▶ **Task brief**:
A single number is the answer here: how many lines below include "eexists"?

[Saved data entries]
= Beginning of Section =

Lemma btree_remove_out x l : P x -> Forall P l -> key x ∉ map key l -> btree_remove cmp x l = Ok (false, l).
Proof.
  intros Hx Hl. induction Hl as [|y l Hy Hl IH]; intros Hn; cbn [btree_remove]; [done|].
  cbn in Hn. apply not_elem_of_cons in Hn as [Hne Hn].
  destruct (ordering_total _ _ _ Hcmp x y Hx Hy) as (c & -> & Hc). rewrite ok_bind, IH, ok_bind by done.
  destruct c; [by destruct Hne; apply Hc|done..].
Qed.

Lemma btree_first_in l :
  Forall P l -> exists o, btree_first cmp l = Ok o /\ match o with Some y => y ∈ l | None => l = [] end.
Proof.
  intros Hl. induction Hl as [|y l Hy Hl IH]; cbn [btree_first]; [by eexists|].
  destruct IH as (o & -> & Ho). rewrite ok_bind. destruct o as [z|]; [|eexists; split; [done|]; apply list_elem_of_here].
  pose proof (proj1 (Forall_forall _ _) Hl z Ho) as Hz.
  destruct (ordering_total _ _ _ Hcmp y z Hy Hz) as (c & -> & _). rewrite ok_bind. eexists. split; [done|].
  destruct c; [apply list_elem_of_here|apply list_elem_of_here|by apply list_elem_of_further].
Qed.
End btree.

(** * The orderings hold the keys of a list of entries *)

Definition small (e : Entry) : Prop :=
  small_score (miner_fee e) (miner_virtual_fee e) (entry_size e) /\
  small_score (package_miner_fee e) (package_miner_virtual_fee e) (package_size e).

Lemma timestamp_ordering {E} : @ordering E _ timestamp_cmp ts_hash (fun _ => True).
Proof.
  split.
  - intros a b _ _. unfold timestamp_cmp. eexists. split; [done|].
    destruct (_ ?= _); [|done..]. by rewrite hash_cmp_eq.
  - intros a _. unfold timestamp_cmp. by rewrite Z.compare_refl, (proj2 (hash_cmp_eq _ _)).
Qed.

Lemma transaction_score_ordering {E} :
  @ordering E _ transaction_score_cmp ts_score_hash (fun a => small_score (ts_fee a) (ts_virtual_fee a) (ts_size a)).
Proof.
  split.
  - intros a b Ha Hb. unfold transaction_score_cmp. rewrite score_cmp_total by done. eexists. split; [done|].
    destruct (_ ?= _); [|done..]. by rewrite hash_cmp_eq.
  - intros a Ha. unfold transaction_score_cmp. rewrite score_cmp_total by done.
    by rewrite Z.compare_refl, (proj2 (hash_cmp_eq _ _)).
Qed.

Lemma package_score_ordering {E} :
  @ordering E _ package_score_cmp ps_hash (fun a => small_score (ps_fee a) (ps_virtual_fee a) (ps_size a)).
Proof.
  split.
  - intros a b Ha Hb. unfold package_score_cmp. rewrite score_cmp_total by done. eexists. split; [done|].
    destruct (_ ?= _); [|done..]. by rewrite hash_cmp_eq.
  - intros a Ha. unfold package_score_cmp. rewrite score_cmp_total by done.
    by rewrite Z.compare_refl, (proj2 (hash_cmp_eq _ _)).
Qed.

Record keys_of (R : list Entry) (o : OrderedReferenceStorage) : Prop := {
  keys_timestamp : by_storage_index o ≡ₚ map by_timestamp R;
  keys_score : by_transaction_score o ≡ₚ map by_score R;
  keys_package : by_package_score o ≡ₚ map by_package R;
}.

(** One ordered set, with what its keys are made from. *)
Section keys.
Context {E A : Type} (cmp : A -> A -> outcome E comparison) (key : A -> bytes) (P : A -> Prop) (f : Entry -> A).
Hypothesis Hcmp : ordering cmp key P.
Hypothesis Hkey : forall e, key (f e) = hash e.
Hypothesis Hsmall : forall e, small e -> P (f e).

Lemma keys_map R : map key (map f R) = map hash R.
Proof. rewrite map_map. by apply map_ext. Qed.

Lemma keys_P (l : list A) R : l ≡ₚ map f R -> Forall small R -> Forall P l.
Proof. intros Hl HR. rewrite Hl. apply Forall_map. eapply Forall_impl; [done|]. by apply Hsmall. Qed.

Lemma keys_insert_new l R e :
  l ≡ₚ map f R -> small e -> Forall small R -> hash e ∉ map hash R ->
  exists l', btree_insert cmp (f e) l = Ok l' /\ l' ≡ₚ map f (e :: R).
Proof.
  intros Hl He HR Hn. destruct (btree_insert_new cmp key P Hcmp (f e) l) as (l' & Hi & Hp).
  - by apply Hsmall.
  - by eapply keys_P.
  - by rewrite Hl, keys_map, Hkey.
  - exists l'. split; [done|]. by rewrite Hp, Hl.
Qed.

Lemma keys_insert_old l R e :
  l ≡ₚ map f R -> Forall small R -> NoDup (map hash R) -> e ∈ R -> btree_insert cmp (f e) l = Ok l.
Proof.
  intros Hl HR Hn Hin. apply (btree_insert_old cmp key P Hcmp).
  - by eapply keys_P.
  - by rewrite Hl, keys_map.
  - rewrite Hl. apply list_elem_of_In, in_map. by apply list_elem_of_In.
Qed.

Lemma keys_remove_in l R R' e :
  l ≡ₚ map f R -> Forall small R -> NoDup (map hash R) -> R ≡ₚ e :: R' ->
  exists l', btree_remove cmp (f e) l = Ok (true, l') /\ l' ≡ₚ map f R'.
Proof.
  intros Hl HR Hn HRe. destruct (btree_remove_in cmp key P Hcmp (f e) l) as (l' & Hr & Hp).
  - by eapply keys_P.
  - by rewrite Hl, keys_map.
  - rewrite Hl, HRe. apply list_elem_of_here.
  - exists l'. split; [done|]. rewrite Hl, HRe in Hp. cbn in Hp. by apply Permutation_cons_inv in Hp.
Qed.

Lemma keys_remove_out l R e :
  l ≡ₚ map f R -> small e -> Forall small R -> hash e ∉ map hash R -> btree_remove cmp (f e) l = Ok (false, l).
Proof.
  intros Hl He HR Hn. apply (btree_remove_out cmp key P Hcmp).
  - by apply Hsmall.
  - by eapply keys_P.
  - by rewrite Hl, keys_map, Hkey.
Qed.

Lemma keys_first l R :
  l ≡ₚ map f R -> Forall small R ->
  (R = [] /\ btree_first cmp l = Ok None) \/
  (exists e, e ∈ R /\ btree_first cmp l = Ok (Some (f e))).
Proof.
  intros Hl HR. destruct (btree_first_in cmp key P Hcmp l) as (o & Ho & Hin); [by eapply keys_P|].
  destruct o as [y|].
  - right. rewrite Hl, list_elem_of_In, in_map_iff in Hin. destruct Hin as (e & <- & He).
    exists e. split; [by apply list_elem_of_In|done].
  - left. subst l. split; [|done]. symmetry in Hl. apply Permutation_nil_r in Hl. by destruct R.
Qed.
End keys.

Lemma small_by_score e : small e -> small_score (ts_fee (by_score e)) (ts_virtual_fee (by_score e)) (ts_size (by_score e)).
Proof. by intros [? _]. Qed.
Lemma small_by_package e : small e -> small_score (ps_fee (by_package e)) (ps_virtual_fee (by_package e)) (ps_size (by_package e)).
Proof. by intros [_ ?]. Qed.

Lemma orderings_insert_new {E} R o e :
  keys_of R o -> small e -> Forall small R -> hash e ∉ map hash R ->
  exists o', @insert_to_orderings E o e = Ok o' /\ keys_of (e :: R) o'.
Proof.
  intros [Ht Hs Hp] He HR Hn. unfold insert_to_orderings.
  destruct (keys_insert_new (E := E) _ _ _ by_timestamp timestamp_ordering (fun _ => eq_refl) (fun _ _ => I) _ R e Ht He HR Hn) as (a & -> & Ha).
  rewrite ok_bind.
  destruct (keys_insert_new (E := E) _ _ _ by_score transaction_score_ordering (fun _ => eq_refl) small_by_score _ R e Hs He HR Hn) as (b & -> & Hb). rewrite ok_bind.
  destruct (keys_insert_new (E := E) _ _ _ by_package package_score_ordering (fun _ => eq_refl) small_by_package _ R e Hp He HR Hn) as (c & -> & Hc). rewrite ok_bind.
  eexists. split; [done|]. by split.
Qed.

Lemma orderings_insert_old {E} R o e :
  keys_of R o -> Forall small R -> NoDup (map hash R) -> e ∈ R -> @insert_to_orderings E o e = Ok o.
Proof.
  intros [Ht Hs Hp] HR Hn Hin. unfold insert_to_orderings.
  rewrite (keys_insert_old _ _ _ by_timestamp timestamp_ordering (fun _ => eq_refl) (fun _ _ => I) _ R) by done. rewrite ok_bind.
  rewrite (keys_insert_old _ _ _ by_score transaction_score_ordering (fun _ => eq_refl) small_by_score _ R) by done. rewrite ok_bind.
  rewrite (keys_insert_old _ _ _ by_package package_score_ordering (fun _ => eq_refl) small_by_package _ R) by done. rewrite ok_bind.
  by destruct o.
Qed.

Lemma orderings_remove_in {E} R R' o e :
  keys_of R o -> Forall small R -> NoDup (map hash R) -> R ≡ₚ e :: R' ->
  exists o', @remove_from_orderings E o e = Ok o' /\ keys_of R' o'.
Proof.
  intros [Ht Hs Hp] HR Hn HRe. unfold remove_from_orderings.
  destruct (keys_remove_in (E := E) _ _ _ by_timestamp timestamp_ordering (fun _ => eq_refl) (fun _ _ => I) _ R R' e Ht HR Hn HRe) as (a & -> & Ha).
  rewrite ok_bind.
  destruct (keys_remove_in (E := E) _ _ _ by_score transaction_score_ordering (fun _ => eq_refl) small_by_score _ R R' e Hs HR Hn HRe) as (b & -> & Hb). rewrite ok_bind.
  destruct (keys_remove_in (E := E) _ _ _ by_package package_score_ordering (fun _ => eq_refl) small_by_package _ R R' e Hp HR Hn HRe) as (c & -> & Hc). rewrite ok_bind.
  eexists. split; [done|]. by split.
Qed.

Lemma orderings_remove_out {E} R o e :
  keys_of R o -> small e -> Forall small R -> hash e ∉ map hash R -> @remove_from_orderings E o e = Ok o.
Proof.
  intros [Ht Hs Hp] He HR Hn. unfold remove_from_orderings.
  rewrite (keys_remove_out _ _ _ by_timestamp timestamp_ordering (fun _ => eq_refl) (fun _ _ => I) _ R) by done. rewrite ok_bind.
  rewrite (keys_remove_out _ _ _ by_score transaction_score_ordering (fun _ => eq_refl) small_by_score _ R) by done. rewrite ok_bind.
  rewrite (keys_remove_out _ _ _ by_package package_score_ordering (fun _ => eq_refl) small_by_package _ R) by done. rewrite ok_bind.
  by destruct o.
Qed.

(** In both cases at once: the entry of the hash, if any, is the given one. *)
Lemma orderings_insert {E} R o e :
  keys_of R o -> NoDup (map hash R) -> Forall small R -> small e -> (forall x, x ∈ R -> hash x = hash e -> x = e) ->
  exists o' R', @insert_to_orderings E o e = Ok o' /\ keys_of R' o' /\ NoDup (map hash R') /\
    (forall x, x ∈ R' <-> x ∈ R \/ x = e).
Proof.
  intros Hk Hn HR He Huniq. destruct (decide (hash e ∈ map hash R)) as [Hin|Hnin].
  - rewrite list_elem_of_In, in_map_iff in Hin. destruct Hin as (x & Hx & Hxin). apply list_elem_of_In in Hxin.
    assert (e ∈ R) as HeR by (by rewrite <- (Huniq x Hxin Hx)).
    exists o, R. rewrite (orderings_insert_old R) by done. split_and!; try done. intros y. split; [by left|by intros [?| ->]].
  - destruct (orderings_insert_new (E := E) R o e) as (o' & Ho & Hko); try done.
    exists o', (e :: R). split_and!; [done|done|by apply NoDup_cons|]. intros y. rewrite elem_of_cons. tauto.
Qed.

Lemma orderings_remove {E} R o e :
  keys_of R o -> NoDup (map hash R) -> Forall small R -> small e -> (forall x, x ∈ R -> hash x = hash e -> x = e) ->
  exists o' R', @remove_from_orderings E o e = Ok o' /\ keys_of R' o' /\ NoDup (map hash R') /\
    (forall x, x ∈ R' <-> x ∈ R /\ hash x <> hash e).
Proof.
  intros Hk Hn HR He Huniq. assert (forall l x, x ∈ l -> hash x ∈ map hash l) as Hmap.
  { intros l x Hx. apply list_elem_of_In, in_map. by apply list_elem_of_In. }
  destruct (decide (hash e ∈ map hash R)) as [Hin|Hnin].
  - rewrite list_elem_of_In, in_map_iff in Hin. destruct Hin as (x & Hx & Hxin). apply list_elem_of_In in Hxin.
    assert (e ∈ R) as HeR by (by rewrite <- (Huniq x Hxin Hx)).
    apply elem_of_Permutation in HeR as [R2 HR2]. destruct (orderings_remove_in (E := E) R R2 o e) as (o' & Ho & Hko); try done.
    rewrite HR2 in Hn. cbn in Hn. apply NoDup_cons in Hn as [Hne Hn2].
    exists o', R2. split_and!; [done|done|done|]. intros y. rewrite HR2, elem_of_cons. split.
    + intros Hy. split; [by right|]. intros Heq. apply Hne. rewrite <- Heq. by apply Hmap.
    + intros [[->|Hy] ?]; done.
  - exists o, R. rewrite (orderings_remove_out R) by done. split_and!; try done. intros y. split; [|by intros [? _]].
    intros Hy. split; [done|]. intros Heq. apply Hnin. rewrite <- Heq. by apply Hmap.
Qed.

Lemma read_top_spec {E} R o strategy :
  keys_of R o -> Forall small R ->
  (R = [] /\ @read_top E o strategy = Ok None) \/
  (exists e, e ∈ R /\ @read_top E o strategy = Ok (Some (hash e))).
Proof.
  intros [Ht Hs Hp] HR. destruct strategy; cbn [read_top].
  - destruct (keys_first (E := E) _ _ _ by_timestamp timestamp_ordering (fun _ _ => I) _ R Ht HR) as [[-> ->]|(e & He & ->)]; [by left|right].
    by exists e.
  - destruct (keys_first (E := E) _ _ _ by_score transaction_score_ordering small_by_score _ R Hs HR) as [[-> ->]|(e & He & ->)]; [by left|right]. by exists e.
  - destruct (keys_first (E := E) _ _ _ by_package package_score_ordering small_by_package _ R Hp HR) as [[-> ->]|(e & He & ->)]; [by left|right]. by exists e.
Qed.

(** * Invariant *)

Definition prevouts (e : Entry) : list OutPoint := map previous_output (inputs (transaction e)).
Definition parents (tx : Transaction) : list bytes := map (fun i => op_hash (previous_output i)) (inputs tx).

(** The entry is in the pool and none of its parents is. *)
Definition ready (pool : gmap bytes Entry) (e : Entry) : Prop :=
  pool !! hash e = Some e /\ forall p, p ∈ parents (transaction e) -> pool !! p = None.

(** The orderings hold exactly the ready entries, and the others are pending. *)
Definition ordered_ready (pool : gmap bytes Entry) (pending : gset bytes) (o : OrderedReferenceStorage) : Prop :=
  exists R, keys_of R o /\ NoDup (map hash R) /\ (forall e, e ∈ R <-> ready pool e) /\
    (forall h, h ∈ pending <-> exists e, pool !! h = Some e /\ exists p, p ∈ parents (transaction e) /\ is_Some (pool !! p)).

(** [inputs_of] is what a transaction hash stands for: the transactions it spends. *)
Section inv.
Context (inputs_of : bytes -> list bytes).

Definition total_size (pool : gmap bytes Entry) : Z := foldr Z.add 0 (map (fun p => entry_size p.2) (map_to_list pool)).

(** The entries themselves: stored under their hashes, with hashes that determine
    their inputs, scores in range, and ancestors that entered the pool before them. *)
Record wf_entries (pool : gmap bytes Entry) (count : Z) : Prop := {
  pool_hash h e : pool !! h = Some e -> hash e = h;
  pool_inputs h e : pool !! h = Some e -> parents (transaction e) = inputs_of h;
  pool_nodup h e : pool !! h = Some e -> NoDup (prevouts e);
  pool_small h e : pool !! h = Some e -> small e;
  pool_index h e p e' :
    pool !! h = Some e -> p ∈ parents (transaction e) -> pool !! p = Some e' -> storage_index e' < storage_index e;
  pool_count h e : pool !! h = Some e -> storage_index e <= count;
}.

(** Outputs are recorded as spent exactly when an entry spends them: no two entries
    spend the same output. *)
Definition spent_table (pool : gmap bytes Entry) (spent : gmap OutPoint bytes) : Prop :=
  forall o h, spent !! o = Some h <-> exists e, pool !! h = Some e /\ o ∈ prevouts e.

= End of Section =

▶ **Task answer**:
8